L’étude met en relief une hausse de ces pensées suicidaires au regard des années précédentes : en 2017, toujours chez les 18 – 24 ans, 4,6% des sondés confiaient des idées suicidaires, quand en 2020 ils étaient 7,4%. Santé Publique France rappelle que l’âge médian de la dernière tentative de suicide est de 24 ans. Les adolescents, exclus de l’étude, seraient eux aussi particulièrement touchés.
La mise en œuvre d’une stratégie nationale
Face à ces chiffres élevés, le baromètre santé démontre de façon évidente la détérioration de la santé mentale des jeunes adultes. En parallèle de la mise en œuvre de la stratégie nationale de prévention du suicide et du renforcement des dispositifs de prise en charge, une meilleure compréhension des mécanismes qui affectent la santé mentale des plus jeunes depuis la pandémie de Covid-19 s’avère nécessaire pour Santé Publique France. « Il semble nécessaire de mieux comprendre les causes d’une telle évolution, afin de mieux cibler les facteurs de risque et de protection sur lesquels intervenir », ajoutent les auteurs du rapport. L’agence appelle à renforcer la prévention et à établir un meilleur accompagnement car parmi ceux qui sont passés à l’acte : « un peu plus de la moitié seulement disent avoir bénéficier d’un suivi après leur sortie de l’hôpital ». Cela permettrait notamment d’éviter les récidives.

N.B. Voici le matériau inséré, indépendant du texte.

(** ** The result of a Python computation: a value or a raised exception *)

Inductive res (A : Type) : Type :=
  | Ok (a : A)
  | Raise (e : exn).
Arguments Ok {A} a.
Arguments Raise {A} e.

#[export] Instance res_ret : MRet res := @Ok.
#[export] Instance res_bind : MBind res :=
  fun A B f m => match m with Ok a => f a | Raise e => Raise e end.
#[export] Instance res_fmap : FMap res :=
  fun A B f m => match m with Ok a => Ok (f a) | Raise e => Raise e end.

Definition is_ok {A} (r : res A) : bool :=
  match r with Ok _ => true | Raise _ => false end.

(** The text of an exception in an f-string ([f"... {e}"]): its class
    stands for its message, which the libraries compose. *)
Definition exn_text (e : exn) : string :=
  match e with
  | AttributeError => "AttributeError" | KeyError => "KeyError" | TypeError => "TypeError"
  | IndexError => "IndexError" | OSError => "OSError" | ValueError => "ValueError"
  | EOFError => "EOFError" | ServiceError => "HttpResponseError"
  end.

(** The value of a result, or [d] if it raised. *)
Definition res_default {A} (d : A) (r : res A) : A :=
  match r with Ok a => a | Raise _ => d end.

(** Bind notation for [res] inside Python-shaped definitions. *)
Notation "'let?' x ':=' m 'in' k" := (mbind (fun x => k) m)
  (at level 10, x binder, m at level 100, k at level 200) : py_scope.

(** ** Python slicing [xs[i:]] *)

(** Python normalises the start of a slice: a negative start counts from
    the end and is clamped at 0, a positive one is clamped at the length. *)
Definition py_slice_start (i : Z) (n : nat) : nat :=
  Z.to_nat (if (i <? 0)%Z then Z.max 0 (Z.of_nat n + i) else Z.min i (Z.of_nat n)).

Definition py_slice_from {A} (i : Z) (xs : list A) : list A :=
  drop (py_slice_start i (length xs)) xs.

Notation "xs .[ i :]" := (py_slice_from i xs)
  (at level 1, i at level 200, format "xs .[ i :]") : py_scope.

(** The last [k] elements of a list, the abstract reading of [xs[-k:]]. *)
Definition lastn {A} (k : nat) (xs : list A) : list A := drop (length xs - k) xs.

(** ** [next(gen, default)] over a list, with a fallible filter and projection *)

Fixpoint py_next {A B} (test : A -> res bool) (proj : A -> res B) (dflt : B)
    (xs : list A) : res B :=
  match xs with
  | [] => Ok dflt
  | x :: xs' =>
      match test x with
      | Ok true => proj x
      | Ok false => py_next test proj dflt xs'
      | Raise e => Raise e
      end
  end.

Aujourd’hui, plusieurs dispositifs sont mis en place par l’Etat. Le 31 14 le numéro nationale d’écoute et de prévention du suicide disponible 24h/24 et 7j/7. Ainsi que le plan VigilanS déployé depuis septembre 2023 sur l’ensemble du territoire français. Il met en place un système de recontacte et d’alerte en organisant autour de la personne ayant fait une tentative de suicide un réseau de professionnels de santé qui assureront une veille et garderont le contact avec elle. D’autres actions sont présentes telles que les formations à la prévention du suicide ou au phénomène de contagion du suicide. Mi-janvier, le Sénat a voté à l’unanimité l’inscription de la santé mentale des jeunes comme grande cause nationale.